The good ol’ U.S. of A. continues to earn the prize for being the most litigious government in the world. One would think that Health and Human Services would incentivize people to find more efficient ways to provide disease management programs while also reducing costs. I started working on just such an idea seven years ago, and learned that this is not the case. In fact, HHS has sewn us into a corner with infinitely tight regulations.

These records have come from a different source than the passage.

(** * Admin dashboard controllers: statistics, counts and paginated listers

    A shallow embedding of [src/controllers/adminStatsController.js] and
    [src/controllers/dashboardController.js].

    - JavaScript numbers are held as their mathematical values: [NaN], an
      infinity, or a rational.  IEEE rounding is not modelled; the sign of
      a zero and of an infinity is not tracked (neither is observable in a
      response: JSON renders every non-finite number as [null] and a
      negative zero as [0]).
    - Strings are sequences of code units below 256.
    - Documents are finite maps from field names to values; a collection
      is the list of its documents in storage order.
    - The handlers run in an exception monad that counts the awaited
      database calls, so that any one of them can be made to fail. *)

From Stdlib Require Import Ascii String QArith Qround Qpower Lqa Sorted.
From stdpp Require Import gmap strings list pretty sorting.

Local Open Scope Z_scope.

(** ** JavaScript numbers *)

Module JS.

Inductive jsnum :=
  | NaN
  | Inf                (* +Infinity or -Infinity *)
  | Fin (q : Q).

Definition of_Z (z : Z) : jsnum := Fin (inject_Z z).
Definition of_nat (n : nat) : jsnum := of_Z (Z.of_nat n).

Definition Qis_zero (q : Q) : bool := Z.eqb (Qnum q) 0.

(** [a - b] *)
Definition sub (a b : jsnum) : jsnum :=
  match a, b with
  | NaN, _ | _, NaN => NaN
  | Inf, Inf => NaN    (* same signs give NaN, opposite ones an infinity;
                          no handler subtracts from an infinity another one *)
  | Inf, Fin _ | Fin _, Inf => Inf
  | Fin x, Fin y => Fin (x - y)
  end.

(** [a * b] *)
Definition mul (a b : jsnum) : jsnum :=
  match a, b with
  | NaN, _ | _, NaN => NaN
  | Inf, Inf => Inf
  | Inf, Fin y => if Qis_zero y then NaN else Inf
  | Fin x, Inf => if Qis_zero x then NaN else Inf
  | Fin x, Fin y => Fin (x * y)
  end.

(** [a / b] *)
Definition div (a b : jsnum) : jsnum :=
  match a, b with
  | NaN, _ | _, NaN => NaN
  | Inf, Inf => NaN
  | Inf, Fin _ => Inf
  | Fin _, Inf => Fin 0
  | Fin x, Fin y =>
      if Qis_zero y then (if Qis_zero x then NaN else Inf) else Fin (x / y)
  end.

(** [x.toFixed(1)] on a finite [x]: the integer [n] for which [n / 10] is
    nearest to [x], the larger one of two; a negative [x] is rounded as
    [-x] and negated.  The result is the number of tenths. *)
Definition round1 (x : Q) : Z :=
  if Qle_bool 0 x then Qfloor (x * 10 + (1 # 2))
  else - Qfloor (- x * 10 + (1 # 2)).

(** The decimal [d.d] with [t] tenths. *)
Definition decimal1 (t : Z) : Q := t # 10.

(** [x.toFixed(1)] returns the string of a decimal with one fractional
    digit ([NaN] and [Infinity] for these); it is held as the number it
    denotes, which [parseFloat] reads back. *)
Definition toFixed1 (a : jsnum) : jsnum :=
  match a with
  | Fin x => Fin (decimal1 (round1 x))
  | other => other
  end.

Definition parseFloat (a : jsnum) : jsnum := a.

(** [Math.ceil] *)
Definition Math_ceil (a : jsnum) : jsnum :=
  match a with
  | Fin x => of_Z (Qceiling x)
  | other => other
  end.

(** [a > b]; any comparison with NaN is false. *)
Definition gt (a b : jsnum) : bool :=
  match a, b with
  | Fin x, Fin y => negb (Qle_bool x y)
  | _, _ => false
  end.

(** The value of a number as a non-negative integer, when it is one. *)
Definition as_nat (a : jsnum) : option nat :=
  match a with
  | Fin x =>
      let r := Qred x in
      if Pos.eqb (Qden r) 1 && Z.leb 0 (Qnum r) then Some (Z.to_nat (Qnum r))
      else None
  | _ => None
  end.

I am an experienced Master trained clinical educator who genuinely cares that people receive their best opportunity to live a healthful life. When I see glaring barriers to learning, I create better programs. In fact, using the interactive platform of the internet, I found a resourceful way to meet all organizational and legal requirements for reimbursable medical patient training that costs half the price and doubles the effectiveness. Starting with Diabetes Self-Management Training, ten hours of comprehensive diabetes education, programs are not only patient-centered, but they are business-centric as well…and exceedingly flexible. Five years have transpired since going live and we all continue to wait for the lawmaking powers that be to acknowledge value in better quality programming at a reduced price.
The American Association of Diabetes Educators DSMET Access Grant Project 2007 End of Year Report by Mark Peyrot, PhD documents the following barriers found in traditional diabetes self-management training programs.
- 41% of physicians do not have enough referral sources
- 28% of physicians do not like the quality of the programs
- 21% of people taking classes are not covered by insurance (average $633.00 out-of-pocket)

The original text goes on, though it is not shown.